The study links the tsunami to a known Jan. 8, 1817, earthquake. The temblor shook the East Coast from Virginia south to Georgia, where the seismic waves made the State House bell ring several times.
Based on archival accounts of the 1817 shaking, geologists had gauged the quake's size at magnitude 4.8 to magnitude 6. Now, with new geologic detective work and computer modeling of the tsunami, researchers have considerably revised the earthquake's size. A magnitude-7.4 quake releases almost 8,000 times more energy than a magnitude-4.8 earthquake.
The size and location, or epicenter, of the 1817 earthquake has never been pinned down so closely before. U.S. Geological Survey research geophysicist Susan Hough and her colleagues zeroed in on the source from newly uncovered archival records, looking at where the shaking was strongest.

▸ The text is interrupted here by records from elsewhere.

(** X5. getMask returns a mask exactly when neither frame is empty and the
    two frames have the same size; in every other case an OpenCV call
    throws (cv::cvtColor on an empty frame, cv::subtract on frames of
    different sizes). *)
Theorem getMask_returns_iff `{ImgProc} (whiteFrame blackFrame : Mat BGR)
    (useOtsu : bool) (threshold : Z) :
  is_Some (getMask whiteFrame blackFrame useOtsu threshold) <->
  is_empty whiteFrame = false /\ is_empty blackFrame = false /\
  same_size whiteFrame blackFrame = true.
Proof.
  unfold getMask, cvtColor_BGR2GRAY, subtract_8U.
  destruct (is_empty blackFrame) eqn:Hb; cbn [mbind option_bind].
  { split; [by intros [? ?]|]. by intros (_ & ? & _). }
  destruct (is_empty whiteFrame) eqn:Hw; cbn [mbind option_bind].
  { split; [by intros [? ?]|]. by intros (? & _). }
  change (same_size (mkMat (rows whiteFrame) (cols whiteFrame) ?d1)
            (mkMat (rows blackFrame) (cols blackFrame) ?d2))
    with (same_size whiteFrame blackFrame).
  destruct (same_size whiteFrame blackFrame); cbn [mbind option_bind].
  - split; [done|]. intros _. by destruct useOtsu.
  - split; [by intros [? ?]|]. by intros (_ & _ & ?).
Qed.

(** X6. In the fixed-threshold mode the mask has the size of the frames
    and its element at a pixel is 255 or 0; it is 255 exactly when the
    threshold is negative, or when it is below 255 and below the
    difference of the gray levels of the white and the black frame at that
    pixel.  Hence a threshold of 255 or more gives an all-false mask, and
    a pixel that is not brighter in the white frame is never in the mask
    of a non-negative threshold. *)
Theorem getMask_fixed_threshold `{ImgProc} (whiteFrame blackFrame : Mat BGR)
    (threshold : Z) :
  is_empty whiteFrame = false ->
  same_size whiteFrame blackFrame = true ->
  exists mask : Mat Z,
    getMask whiteFrame blackFrame false threshold = Some mask /\
    rows mask = rows whiteFrame /\ cols mask = cols whiteFrame /\
    forall (p : nat) (w b : BGR),
      data whiteFrame !! p = Some w -> data blackFrame !! p = Some b ->
      data mask !! p =
        Some (if (threshold <? 0)
                 || ((threshold <? 255)
                     && (threshold <? gray_of_bgr w - gray_of_bgr b))
              then 255 else 0).
Proof.
  intros Hw Hs. unfold getMask, cvtColor_BGR2GRAY, subtract_8U.
  rewrite (same_size_is_empty _ _ Hs), Hw. cbn [mbind option_bind].
  change (same_size (mkMat (rows whiteFrame) (cols whiteFrame) ?d1)
            (mkMat (rows blackFrame) (cols blackFrame) ?d2))
    with (same_size whiteFrame blackFrame).
  rewrite Hs. cbn [mbind option_bind].
  eexists. split; [done|]. split; [done|]. split; [done|].
  intros p w b Hpw Hpb. cbn [threshold_binary data].
  rewrite list_lookup_fmap, lookup_zip_with, !list_lookup_fmap, Hpw, Hpb.
  cbn [fmap option_fmap option_map mbind option_bind]. f_equal.
  unfold sat_u8.
  destruct (Z.ltb_spec threshold 0), (Z.ltb_spec threshold 255),
    (Z.ltb_spec threshold (gray_of_bgr w - gray_of_bgr b)),
    (Z.ltb_spec threshold
       (Z.max 0 (Z.min 255 (gray_of_bgr w - gray_of_bgr b))));
    cbn [orb andb]; first [done | lia].
Qed.

Lemma getMask_fixed_threshold_witness :
  exists mask : Mat Z,
    @getMask example_ImgProc (one_pixel 200 200 200) (one_pixel 10 20 30)
      false 20 = Some mask /\
    data mask !! 0%nat = Some 255.
Proof.
  destruct (@getMask_fixed_threshold example_ImgProc (one_pixel 200 200 200)
              (one_pixel 10 20 30) 20) as (mask & Hrun & _ & _ & Hp).
  - reflexivity.
  - reflexivity.
  - exists mask. split; [exact Hrun|].
    exact (Hp 0%nat (200, 200, 200) (10, 20, 30) eq_refl eq_refl).
Defined.

Lemma subtract_dark_zero (l1 l2 : list Z) :
  Forall2 Z.le l1 l2 ->
  Forall (fun v => v = 0) (zip_with (fun a b => sat_u8 (a - b)) l1 l2).
Proof.
  induction 1 as [|a b l1 l2 Hab _ IH]; [constructor|]. cbn.
  constructor; [|exact IH]. unfold sat_u8. lia.
Qed.

(** X7. When the white frame is nowhere brighter than the black frame
    (gray level by gray level), the clamped difference is zero at every
    pixel, and the mask is all-false in the adaptive mode and in the fixed
    mode with a threshold of at least zero: swapping the two calibration
    frames leaves no valid pixel. *)
Theorem getMask_white_not_brighter `{ImgProc} (whiteFrame blackFrame : Mat BGR)
    (useOtsu : bool) (threshold : Z) :
  is_empty whiteFrame = false ->
  same_size whiteFrame blackFrame = true ->
  Forall2 (fun w b => gray_of_bgr w <= gray_of_bgr b)
    (data whiteFrame) (data blackFrame) ->
  useOtsu = true \/ 0 <= threshold ->
  exists mask : Mat Z,
    getMask whiteFrame blackFrame useOtsu threshold = Some mask /\
    all_false mask.
Proof.
  intros Hw Hs Hle Hcfg. unfold getMask, cvtColor_BGR2GRAY, subtract_8U.
  rewrite (same_size_is_empty _ _ Hs), Hw. cbn [mbind option_bind].
  change (same_size (mkMat (rows whiteFrame) (cols whiteFrame) ?d1)
            (mkMat (rows blackFrame) (cols blackFrame) ?d2))
    with (same_size whiteFrame blackFrame).
  rewrite Hs. cbn [mbind option_bind].
  set (difference := mkMat _ _ _).
  assert (Hzero : all_false difference).
  { apply subtract_dark_zero. apply Forall2_fmap. exact Hle. }
  destruct useOtsu.
  - rewrite (GaussianBlur_zero difference Hzero). eexists. split; [done|].
    apply threshold_binary_zero; [apply otsu_threshold_nonneg | exact Hzero].
  - destruct Hcfg as [|Hthr]; [done|]. eexists. split; [done|].
    by apply threshold_binary_zero.
Qed.

Lemma getMask_white_not_brighter_witness :
  exists mask : Mat Z,
    @getMask example_ImgProc (one_pixel 10 20 30) (one_pixel 200 200 200)
      false 0 = Some mask /\
    all_false mask.
Proof.
  apply (@getMask_white_not_brighter example_ImgProc).
  - reflexivity.
  - reflexivity.
  - constructor; [|constructor]. vm_compute. discriminate.
  - right. lia.
Defined.

(** ** One pixel through the decoder, continued *)

Lemma plane_diff_lookup (mask f1 f2 : Mat Z) (p : nat) :
  plane_diff mask f1 f2 !! p =
  m ← data mask !! p; a ← data f1 !! p; b ← data f2 !! p;
  Some (if m =? 0 then 0 else sat_i16 (a - b)).
Proof.
  unfold plane_diff. rewrite !lookup_zip_with.
  destruct (data mask !! p); cbn [mbind option_bind]; [|done].
  destruct (data f1 !! p); cbn [mbind option_bind]; [|done].
  by destruct (data f2 !! p).
Qed.

(** The number of bit-plane pairs of each axis on a valid input. *)
Lemma valid_plane_counts (frames : list (Mat Z)) (projectionSize : Size)
    (mask : Mat Z) :
  valid_input frames projectionSize mask = true ->
  let cfc := column_frame_count (width projectionSize) in
  0 <= Z.log2_up (width projectionSize) /\
  0 <= (Z.of_nat (length frames) - cfc) / 2 /\
  length (column_planes frames cfc)
    = Z.to_nat (Z.log2_up (width projectionSize)) /\
  length (row_planes frames cfc)
    = Z.to_nat ((Z.of_nat (length frames) - cfc) / 2).
Proof.
  intros Hvalid cfc.
  destruct (valid_input_spec _ _ _ Hvalid)
    as (f0 & rest & -> & _ & _ & _ & _ & _ & HW & Hcfc & Heven & _).
  destruct (column_frame_count_eq _ HW) as [Hn Hc]. fold cfc in Hc, Hcfc, Heven.
  apply Z.even_spec in Heven as [m Hm].
  assert (Hdiv : (Z.of_nat (length (f0 :: rest)) - cfc) / 2 = m).
  { rewrite Hm, Z.mul_comm, Z.div_mul; lia. }
  rewrite Hdiv. split; [lia|]. split; [lia|]. split.
  - rewrite Hc. apply length_column_planes; lia.
  - apply length_row_planes; lia.
Qed.

Lemma foldl_pointwise {St A B : Type} (f : St -> A -> St) (g : St -> B -> St)
    (l : list A) :
  forall (l' : list B) (s : St),
    length l = length l' ->
    (forall (k : nat) (a : A) (b : B) (s : St),
       l !! k = Some a -> l' !! k = Some b -> f s a = g s b) ->
    foldl f s l = foldl g s l'.
Proof.
  induction l as [|a l IH]; intros [|b l'] s Hlen Hstep; try done.
  cbn [foldl]. rewrite (Hstep 0%nat a b s eq_refl eq_refl).
  apply IH; [cbn in Hlen; lia|].
  intros k a' b' s' Ha Hb. exact (Hstep (S k) a' b' s' Ha Hb).
Qed.

(** The state of pixel [p] after both loops, as the buffers hold it. *)
Lemma run_pixel (fuel : nat) (cam0 proj0 : list Point)
    (frames : list (Mat Z)) (projectionSize : Size) (mask : Mat Z)
    (minPointCount thr : Z) :
  valid_input frames projectionSize mask = true ->
  enough_fuel fuel frames ->
  exists o : Outcome,
    getCameraProjectionPairs_run fuel cam0 proj0 frames projectionSize mask
      minPointCount thr = Some o /\
    tolerance o = tolerance_model (error (decoded o)) minPointCount /\
    reserved o = reserved_model (error (decoded o)) minPointCount /\
    length (error (decoded o)) = (camera_rows frames * camera_cols frames)%nat /\
    forall p : nat,
      let s := decode_model frames projectionSize mask thr !! p in
      coordinates (decoded o) !! (2 * p)%nat = px_x <$> s /\
      coordinates (decoded o) !! (2 * p + 1)%nat = px_y <$> s /\
      error (decoded o) !! p = px_error <$> s.
Proof.
  intros Hvalid Hfuel.
  exists (outcome_model cam0 proj0 frames projectionSize mask minPointCount thr).
  split; [by apply run_model|]. cbn [outcome_model decoded tolerance reserved].
  change (error (buffers_of ?ps)) with (map px_error ps).
  change (coordinates (buffers_of ?ps)) with (coords_of ps).
  split; [done|]. split; [done|].
  split; [by rewrite length_map, decode_model_length|].
  intros p. cbn zeta. split; [apply coords_of_lookup_x|].
  split; [apply coords_of_lookup_y|]. apply list_lookup_fmap.
Qed.

Lemma pixel_fold_agree (axis thr : Z) (mask mask' : Mat Z) (p : nat)
    (planes planes' : list Plane) (s : PixelState) :
  length planes = length planes' ->
  Z.eqb 0 <$> data mask !! p = Z.eqb 0 <$> data mask' !! p ->
  (forall (k : nat) (pl pl' : Plane),
     planes !! k = Some pl -> planes' !! k = Some pl' ->
     pl.1 = pl'.1 /\ data pl.2.1 !! p = data pl'.2.1 !! p /\
     data pl.2.2 !! p = data pl'.2.2 !! p) ->
  foldl (fun s (pl : Plane) =>
           pixel_step axis pl.1 thr
             (default 0 (plane_diff mask pl.2.1 pl.2.2 !! p)) s) s planes =
  foldl (fun s (pl : Plane) =>
           pixel_step axis pl.1 thr
             (default 0 (plane_diff mask' pl.2.1 pl.2.2 !! p)) s) s planes'.
Proof.
  intros Hlen Hmask Hplanes. apply foldl_pointwise; [done|].
  intros k pl pl' s' Hpl Hpl'.
  destruct (Hplanes k pl pl' Hpl Hpl') as (-> & H1 & H2).
  rewrite !plane_diff_lookup, H1, H2.
  destruct (data mask !! p) as [m|], (data mask' !! p) as [m'|]; try done.
  cbn [mbind option_bind]. cbn [fmap option_fmap option_map] in Hmask.
  assert (Hm : (m =? 0) = (m' =? 0)).
  { rewrite (Z.eqb_sym m), (Z.eqb_sym m'). congruence. }
  by rewrite Hm.
Qed.

Lemma decode_model_agree (frames frames' : list (Mat Z))
    (projectionSize : Size) (mask mask' : Mat Z) (thr : Z) (p : nat) :
  valid_input frames projectionSize mask = true ->
  valid_input frames' projectionSize mask' = true ->
  length frames = length frames' ->
  Z.eqb 0 <$> data mask !! p = Z.eqb 0 <$> data mask' !! p ->
  (forall (i : nat) (f f' : Mat Z),
     frames !! i = Some f -> frames' !! i = Some f' ->
     data f !! p = data f' !! p) ->
  decode_model frames projectionSize mask thr !! p =
  decode_model frames' projectionSize mask' thr !! p.
Proof.
  intros Hvalid Hvalid' Hlen Hmask Hframes.
  assert (Hsize : (p < camera_rows frames * camera_cols frames)%nat <->
                  (p < camera_rows frames' * camera_cols frames')%nat).
  { destruct (valid_input_spec _ _ _ Hvalid) as (f0 & rest & -> & _ & Hm & _).
    destruct (valid_input_spec _ _ _ Hvalid') as (f0' & rest' & -> & _ & Hm' & _).
    apply well_sized_spec in Hm as (_ & _ & Hm).
    apply well_sized_spec in Hm' as (_ & _ & Hm').
    cbn [camera_rows camera_cols]. rewrite <- Hm, <- Hm'.
    rewrite <- !lookup_lt_is_Some.
    by destruct (data mask !! p), (data mask' !! p). }
  destruct (decide (p < camera_rows frames * camera_cols frames)%nat) as [Hp | Hp].
  - rewrite (decode_model_lookup frames projectionSize mask thr p Hvalid Hp).
    rewrite (decode_model_lookup frames' projectionSize mask' thr p Hvalid'
               (proj1 Hsize Hp)).
    cbn zeta. f_equal.
    destruct (valid_plane_counts _ _ _ Hvalid) as (_ & _ & Hc & Hr).
    destruct (valid_plane_counts _ _ _ Hvalid') as (_ & _ & Hc' & Hr').
    pose proof (column_frame_count_nonneg (width projectionSize)) as Hcfc.
    rewrite (pixel_fold_agree 0 thr mask mask' p
               (column_planes frames (column_frame_count (width projectionSize)))
               (column_planes frames' (column_frame_count (width projectionSize)))).
    + apply pixel_fold_agree; [by rewrite Hr, Hr', Hlen | done |].
      intros k pl pl' Hpl Hpl'.
      apply row_planes_lookup in Hpl as (-> & H1 & H2); [|done].
      apply row_planes_lookup in Hpl' as (-> & H1' & H2'); [|done].
      rewrite Hlen. split; [done|]. split; eauto.
    + by rewrite Hc, Hc'.
    + done.
    + intros k pl pl' Hpl Hpl'.
      apply column_planes_lookup in Hpl as (-> & H1 & H2).
      apply column_planes_lookup in Hpl' as (-> & H1' & H2').
      split; [done|]. split; eauto.
  - rewrite !(proj2 (lookup_ge_None _ _)); [done| |].
    + rewrite decode_model_length by done. lia.
    + rewrite decode_model_length by done. lia.
Qed.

But they weren't sure about the tsunami link: The 11 a.m. arrival time seemed too late for a 4:30 a.m. earthquake. So they created a computer model of the tsunami, testing different locations and magnitudes. The best fit to force a foot-high (30 centimeters) wave up the mouth of Delaware Bay by about 11 a.m. was a magnitude-7.4 earthquake offshore of South Carolina.
"That was the eureka moment," Hough told LiveScience's OurAmazingPlanet. "Darned if that wave doesn't hit the Delaware River and slow way down."